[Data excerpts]
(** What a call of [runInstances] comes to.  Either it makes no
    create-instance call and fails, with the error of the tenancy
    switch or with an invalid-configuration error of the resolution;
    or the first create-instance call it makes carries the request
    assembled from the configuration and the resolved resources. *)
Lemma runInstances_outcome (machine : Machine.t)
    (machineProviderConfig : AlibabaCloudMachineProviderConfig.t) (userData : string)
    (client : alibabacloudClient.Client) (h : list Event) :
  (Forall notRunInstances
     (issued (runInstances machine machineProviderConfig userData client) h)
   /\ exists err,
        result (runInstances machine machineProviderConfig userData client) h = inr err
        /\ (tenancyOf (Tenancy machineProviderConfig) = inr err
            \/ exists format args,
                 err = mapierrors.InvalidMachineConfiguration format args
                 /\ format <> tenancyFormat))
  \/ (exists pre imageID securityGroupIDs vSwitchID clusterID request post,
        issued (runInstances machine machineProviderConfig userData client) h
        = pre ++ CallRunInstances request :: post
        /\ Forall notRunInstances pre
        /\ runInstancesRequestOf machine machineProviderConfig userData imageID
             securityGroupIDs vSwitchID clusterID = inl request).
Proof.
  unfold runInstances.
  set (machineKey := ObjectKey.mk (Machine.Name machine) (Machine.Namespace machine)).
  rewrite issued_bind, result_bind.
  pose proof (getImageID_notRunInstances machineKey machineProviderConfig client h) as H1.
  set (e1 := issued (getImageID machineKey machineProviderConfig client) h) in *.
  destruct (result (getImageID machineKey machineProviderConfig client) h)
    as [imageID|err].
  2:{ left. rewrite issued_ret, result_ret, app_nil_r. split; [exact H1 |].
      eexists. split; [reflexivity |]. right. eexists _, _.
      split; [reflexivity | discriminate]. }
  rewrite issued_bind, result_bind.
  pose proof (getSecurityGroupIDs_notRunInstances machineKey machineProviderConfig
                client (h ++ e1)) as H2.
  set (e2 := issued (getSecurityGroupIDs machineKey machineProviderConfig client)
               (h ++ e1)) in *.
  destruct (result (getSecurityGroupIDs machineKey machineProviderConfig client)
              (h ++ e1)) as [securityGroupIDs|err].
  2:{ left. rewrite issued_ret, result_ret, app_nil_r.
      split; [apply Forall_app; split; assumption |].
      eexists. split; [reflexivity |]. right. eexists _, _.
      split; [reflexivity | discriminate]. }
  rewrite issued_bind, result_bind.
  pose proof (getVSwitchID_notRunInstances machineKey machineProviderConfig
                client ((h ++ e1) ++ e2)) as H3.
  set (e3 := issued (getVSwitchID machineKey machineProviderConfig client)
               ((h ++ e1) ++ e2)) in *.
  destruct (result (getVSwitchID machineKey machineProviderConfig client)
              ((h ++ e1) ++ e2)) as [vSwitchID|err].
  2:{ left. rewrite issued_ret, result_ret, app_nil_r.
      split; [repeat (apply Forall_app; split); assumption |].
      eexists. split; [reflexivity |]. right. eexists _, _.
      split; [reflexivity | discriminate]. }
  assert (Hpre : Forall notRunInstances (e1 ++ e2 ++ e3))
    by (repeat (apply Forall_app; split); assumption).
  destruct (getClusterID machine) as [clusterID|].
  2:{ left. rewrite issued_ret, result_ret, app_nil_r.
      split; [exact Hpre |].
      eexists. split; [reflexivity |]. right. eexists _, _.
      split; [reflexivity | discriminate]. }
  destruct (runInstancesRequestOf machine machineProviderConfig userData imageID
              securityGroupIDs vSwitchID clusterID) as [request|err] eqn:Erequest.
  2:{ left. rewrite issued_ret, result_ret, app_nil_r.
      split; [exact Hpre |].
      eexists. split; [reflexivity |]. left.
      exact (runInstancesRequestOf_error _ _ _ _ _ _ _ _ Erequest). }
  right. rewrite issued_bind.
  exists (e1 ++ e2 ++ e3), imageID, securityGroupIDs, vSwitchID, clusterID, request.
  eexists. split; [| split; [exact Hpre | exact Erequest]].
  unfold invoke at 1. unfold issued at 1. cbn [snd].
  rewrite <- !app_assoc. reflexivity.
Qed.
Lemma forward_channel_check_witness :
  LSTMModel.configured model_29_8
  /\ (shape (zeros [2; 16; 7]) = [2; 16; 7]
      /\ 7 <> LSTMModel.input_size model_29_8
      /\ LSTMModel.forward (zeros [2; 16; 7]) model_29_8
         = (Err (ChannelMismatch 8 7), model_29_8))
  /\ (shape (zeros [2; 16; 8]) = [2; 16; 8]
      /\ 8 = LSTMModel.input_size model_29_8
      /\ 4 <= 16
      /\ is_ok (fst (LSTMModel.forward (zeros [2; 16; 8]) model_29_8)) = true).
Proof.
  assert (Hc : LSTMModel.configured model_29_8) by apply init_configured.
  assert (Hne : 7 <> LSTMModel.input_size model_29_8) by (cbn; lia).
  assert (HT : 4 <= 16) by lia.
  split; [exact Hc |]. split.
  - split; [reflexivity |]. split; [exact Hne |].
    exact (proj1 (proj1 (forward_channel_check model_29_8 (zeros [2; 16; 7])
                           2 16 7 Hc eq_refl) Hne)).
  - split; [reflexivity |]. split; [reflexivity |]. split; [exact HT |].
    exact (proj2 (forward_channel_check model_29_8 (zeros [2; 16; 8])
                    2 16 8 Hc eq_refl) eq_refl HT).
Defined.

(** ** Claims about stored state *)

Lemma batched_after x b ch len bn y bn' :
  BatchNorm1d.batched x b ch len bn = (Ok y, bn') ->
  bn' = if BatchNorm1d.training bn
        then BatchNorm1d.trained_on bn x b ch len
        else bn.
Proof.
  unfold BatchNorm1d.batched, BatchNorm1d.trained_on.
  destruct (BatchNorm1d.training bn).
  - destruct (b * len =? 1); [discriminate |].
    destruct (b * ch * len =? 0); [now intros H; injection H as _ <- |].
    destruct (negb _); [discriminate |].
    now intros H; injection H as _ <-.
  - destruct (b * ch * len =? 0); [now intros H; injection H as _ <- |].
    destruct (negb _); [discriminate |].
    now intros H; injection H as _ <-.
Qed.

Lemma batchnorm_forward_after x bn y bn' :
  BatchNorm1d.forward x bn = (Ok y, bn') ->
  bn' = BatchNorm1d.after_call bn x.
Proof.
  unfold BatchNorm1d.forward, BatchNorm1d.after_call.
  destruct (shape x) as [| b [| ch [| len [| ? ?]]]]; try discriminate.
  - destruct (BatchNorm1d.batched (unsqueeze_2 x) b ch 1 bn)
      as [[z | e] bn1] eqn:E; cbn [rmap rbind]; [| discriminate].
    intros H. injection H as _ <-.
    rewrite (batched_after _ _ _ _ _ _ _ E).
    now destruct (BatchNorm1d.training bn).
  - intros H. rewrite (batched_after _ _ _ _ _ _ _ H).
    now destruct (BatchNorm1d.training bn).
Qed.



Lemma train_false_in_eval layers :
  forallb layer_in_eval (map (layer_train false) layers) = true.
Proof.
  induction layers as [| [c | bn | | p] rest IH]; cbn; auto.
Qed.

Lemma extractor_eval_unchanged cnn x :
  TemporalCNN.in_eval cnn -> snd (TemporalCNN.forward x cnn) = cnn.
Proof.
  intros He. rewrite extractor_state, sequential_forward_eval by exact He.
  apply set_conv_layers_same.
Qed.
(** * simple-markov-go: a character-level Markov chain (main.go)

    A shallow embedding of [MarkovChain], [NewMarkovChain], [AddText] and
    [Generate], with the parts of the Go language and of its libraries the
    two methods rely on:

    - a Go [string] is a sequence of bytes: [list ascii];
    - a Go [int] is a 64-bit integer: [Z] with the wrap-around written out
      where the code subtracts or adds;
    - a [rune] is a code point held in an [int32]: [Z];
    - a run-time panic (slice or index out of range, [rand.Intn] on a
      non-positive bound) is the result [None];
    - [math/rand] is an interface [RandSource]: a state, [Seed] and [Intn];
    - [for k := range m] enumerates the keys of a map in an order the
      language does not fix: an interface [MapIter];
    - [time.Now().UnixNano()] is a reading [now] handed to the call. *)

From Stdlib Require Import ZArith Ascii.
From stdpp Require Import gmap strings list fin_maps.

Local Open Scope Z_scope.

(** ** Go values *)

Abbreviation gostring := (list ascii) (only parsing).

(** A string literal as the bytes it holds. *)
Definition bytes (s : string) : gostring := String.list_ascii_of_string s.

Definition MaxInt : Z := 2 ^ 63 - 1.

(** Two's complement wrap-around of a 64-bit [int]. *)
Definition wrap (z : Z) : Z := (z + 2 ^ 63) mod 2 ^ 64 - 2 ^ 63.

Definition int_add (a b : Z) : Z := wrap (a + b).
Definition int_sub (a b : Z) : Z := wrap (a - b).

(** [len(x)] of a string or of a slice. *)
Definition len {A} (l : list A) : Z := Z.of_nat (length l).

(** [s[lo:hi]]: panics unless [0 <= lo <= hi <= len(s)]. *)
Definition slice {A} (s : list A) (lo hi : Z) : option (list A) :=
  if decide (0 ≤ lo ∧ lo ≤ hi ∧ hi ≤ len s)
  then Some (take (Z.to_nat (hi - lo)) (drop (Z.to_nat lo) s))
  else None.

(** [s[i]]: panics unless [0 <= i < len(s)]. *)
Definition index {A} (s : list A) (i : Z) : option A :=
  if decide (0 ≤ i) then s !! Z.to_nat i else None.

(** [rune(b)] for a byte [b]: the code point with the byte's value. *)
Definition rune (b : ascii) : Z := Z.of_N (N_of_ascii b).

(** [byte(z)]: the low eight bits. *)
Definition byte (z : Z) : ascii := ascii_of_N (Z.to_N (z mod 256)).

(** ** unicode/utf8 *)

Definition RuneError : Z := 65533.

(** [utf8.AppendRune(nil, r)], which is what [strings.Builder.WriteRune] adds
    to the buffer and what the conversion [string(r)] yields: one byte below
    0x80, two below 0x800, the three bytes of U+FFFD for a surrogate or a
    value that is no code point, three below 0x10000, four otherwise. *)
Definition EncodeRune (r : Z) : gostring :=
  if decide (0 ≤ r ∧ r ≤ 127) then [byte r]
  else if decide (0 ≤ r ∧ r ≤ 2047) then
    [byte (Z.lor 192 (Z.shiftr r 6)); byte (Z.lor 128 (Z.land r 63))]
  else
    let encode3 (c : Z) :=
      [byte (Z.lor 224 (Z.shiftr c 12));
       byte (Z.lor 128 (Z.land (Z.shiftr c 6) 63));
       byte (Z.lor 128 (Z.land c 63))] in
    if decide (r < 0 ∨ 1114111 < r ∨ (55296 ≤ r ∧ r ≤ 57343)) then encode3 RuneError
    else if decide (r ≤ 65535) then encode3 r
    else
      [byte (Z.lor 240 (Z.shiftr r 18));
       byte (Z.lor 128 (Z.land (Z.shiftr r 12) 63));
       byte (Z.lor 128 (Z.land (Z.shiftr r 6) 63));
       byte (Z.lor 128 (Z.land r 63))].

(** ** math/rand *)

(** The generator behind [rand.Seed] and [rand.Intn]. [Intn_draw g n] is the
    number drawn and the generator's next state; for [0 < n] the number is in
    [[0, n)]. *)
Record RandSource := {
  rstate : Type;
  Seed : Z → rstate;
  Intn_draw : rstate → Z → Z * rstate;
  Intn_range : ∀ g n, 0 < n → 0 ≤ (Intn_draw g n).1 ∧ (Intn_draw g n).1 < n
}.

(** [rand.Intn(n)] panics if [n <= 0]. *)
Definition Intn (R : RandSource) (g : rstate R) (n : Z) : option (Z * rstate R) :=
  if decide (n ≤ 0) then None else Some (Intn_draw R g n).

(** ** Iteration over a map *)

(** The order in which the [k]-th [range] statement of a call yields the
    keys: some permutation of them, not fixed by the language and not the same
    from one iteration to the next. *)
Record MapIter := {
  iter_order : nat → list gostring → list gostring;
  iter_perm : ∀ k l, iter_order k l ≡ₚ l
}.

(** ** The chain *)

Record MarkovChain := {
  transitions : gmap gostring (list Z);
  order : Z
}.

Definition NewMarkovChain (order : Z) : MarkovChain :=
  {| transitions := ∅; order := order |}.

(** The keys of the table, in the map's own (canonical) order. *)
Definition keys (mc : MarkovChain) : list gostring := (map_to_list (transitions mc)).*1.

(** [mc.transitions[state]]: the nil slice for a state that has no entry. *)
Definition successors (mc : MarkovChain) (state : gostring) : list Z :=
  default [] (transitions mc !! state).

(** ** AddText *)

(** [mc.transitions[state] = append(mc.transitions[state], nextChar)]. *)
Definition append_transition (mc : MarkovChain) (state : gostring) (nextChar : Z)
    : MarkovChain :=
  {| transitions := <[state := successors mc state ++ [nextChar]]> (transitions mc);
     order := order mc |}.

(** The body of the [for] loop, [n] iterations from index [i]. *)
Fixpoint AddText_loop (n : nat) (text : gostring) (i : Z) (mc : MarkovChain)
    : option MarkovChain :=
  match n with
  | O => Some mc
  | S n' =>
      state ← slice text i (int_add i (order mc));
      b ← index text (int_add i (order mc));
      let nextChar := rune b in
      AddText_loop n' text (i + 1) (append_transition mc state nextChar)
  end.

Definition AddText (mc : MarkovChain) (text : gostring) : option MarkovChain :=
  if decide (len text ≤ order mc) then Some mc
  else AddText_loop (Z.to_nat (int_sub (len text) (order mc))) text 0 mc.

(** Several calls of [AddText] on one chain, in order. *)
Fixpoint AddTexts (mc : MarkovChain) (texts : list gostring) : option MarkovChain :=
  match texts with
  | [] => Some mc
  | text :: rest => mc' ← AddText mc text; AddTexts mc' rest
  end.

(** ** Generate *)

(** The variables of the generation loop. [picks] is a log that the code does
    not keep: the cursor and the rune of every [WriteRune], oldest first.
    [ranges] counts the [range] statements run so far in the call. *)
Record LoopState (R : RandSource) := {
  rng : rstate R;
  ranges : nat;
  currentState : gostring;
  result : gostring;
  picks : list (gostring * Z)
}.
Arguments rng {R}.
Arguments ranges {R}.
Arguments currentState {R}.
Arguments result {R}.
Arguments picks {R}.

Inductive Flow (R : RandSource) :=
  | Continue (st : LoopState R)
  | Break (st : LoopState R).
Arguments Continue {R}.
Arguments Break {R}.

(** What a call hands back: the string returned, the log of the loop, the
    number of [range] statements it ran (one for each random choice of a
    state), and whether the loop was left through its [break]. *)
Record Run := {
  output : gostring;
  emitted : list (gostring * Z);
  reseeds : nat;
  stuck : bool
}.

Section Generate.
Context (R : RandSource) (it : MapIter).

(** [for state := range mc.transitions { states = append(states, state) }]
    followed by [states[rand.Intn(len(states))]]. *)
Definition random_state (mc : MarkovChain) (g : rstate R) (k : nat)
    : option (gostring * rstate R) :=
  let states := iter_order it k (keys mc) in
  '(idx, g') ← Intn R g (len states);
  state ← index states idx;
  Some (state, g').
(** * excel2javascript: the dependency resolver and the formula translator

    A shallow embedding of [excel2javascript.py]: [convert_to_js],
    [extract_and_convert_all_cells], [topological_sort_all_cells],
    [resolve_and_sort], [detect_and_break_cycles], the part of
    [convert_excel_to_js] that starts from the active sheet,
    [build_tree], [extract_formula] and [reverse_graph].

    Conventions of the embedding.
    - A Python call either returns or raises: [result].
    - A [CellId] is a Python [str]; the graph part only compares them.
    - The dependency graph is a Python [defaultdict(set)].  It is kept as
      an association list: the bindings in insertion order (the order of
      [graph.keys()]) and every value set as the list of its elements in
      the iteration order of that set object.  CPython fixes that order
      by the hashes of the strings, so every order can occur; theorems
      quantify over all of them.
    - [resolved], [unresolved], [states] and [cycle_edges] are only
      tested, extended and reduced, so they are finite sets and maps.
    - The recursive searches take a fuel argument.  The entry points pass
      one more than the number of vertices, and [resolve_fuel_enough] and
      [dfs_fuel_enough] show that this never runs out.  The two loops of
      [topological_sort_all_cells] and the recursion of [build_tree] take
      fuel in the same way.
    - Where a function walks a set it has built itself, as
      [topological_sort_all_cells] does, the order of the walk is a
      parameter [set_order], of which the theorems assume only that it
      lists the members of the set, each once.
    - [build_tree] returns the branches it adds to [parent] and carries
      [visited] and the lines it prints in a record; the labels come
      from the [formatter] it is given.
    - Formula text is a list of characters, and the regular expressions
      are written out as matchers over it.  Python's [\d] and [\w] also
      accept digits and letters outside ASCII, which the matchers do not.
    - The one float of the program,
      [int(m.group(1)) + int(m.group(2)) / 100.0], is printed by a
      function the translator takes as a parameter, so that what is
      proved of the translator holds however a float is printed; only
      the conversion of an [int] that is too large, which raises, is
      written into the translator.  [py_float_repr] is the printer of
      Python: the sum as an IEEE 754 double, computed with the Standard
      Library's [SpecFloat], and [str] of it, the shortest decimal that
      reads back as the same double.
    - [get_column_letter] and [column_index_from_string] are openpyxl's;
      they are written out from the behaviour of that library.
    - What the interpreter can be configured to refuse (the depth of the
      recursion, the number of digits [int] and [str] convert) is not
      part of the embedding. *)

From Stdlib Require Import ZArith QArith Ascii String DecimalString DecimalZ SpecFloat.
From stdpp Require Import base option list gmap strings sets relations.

* **Exercise goal**
Copy each line in the entries above where the word "transitions" shows up.

* **Reply**
  transitions : gmap gostring (list Z);
  {| transitions := ∅; order := order |}.
Definition keys (mc : MarkovChain) : list gostring := (map_to_list (transitions mc)).*1.
(** [mc.transitions[state]]: the nil slice for a state that has no entry. *)
  default [] (transitions mc !! state).
(** [mc.transitions[state] = append(mc.transitions[state], nextChar)]. *)
  {| transitions := <[state := successors mc state ++ [nextChar]]> (transitions mc);
(** [for state := range mc.transitions { states = append(states, state) }]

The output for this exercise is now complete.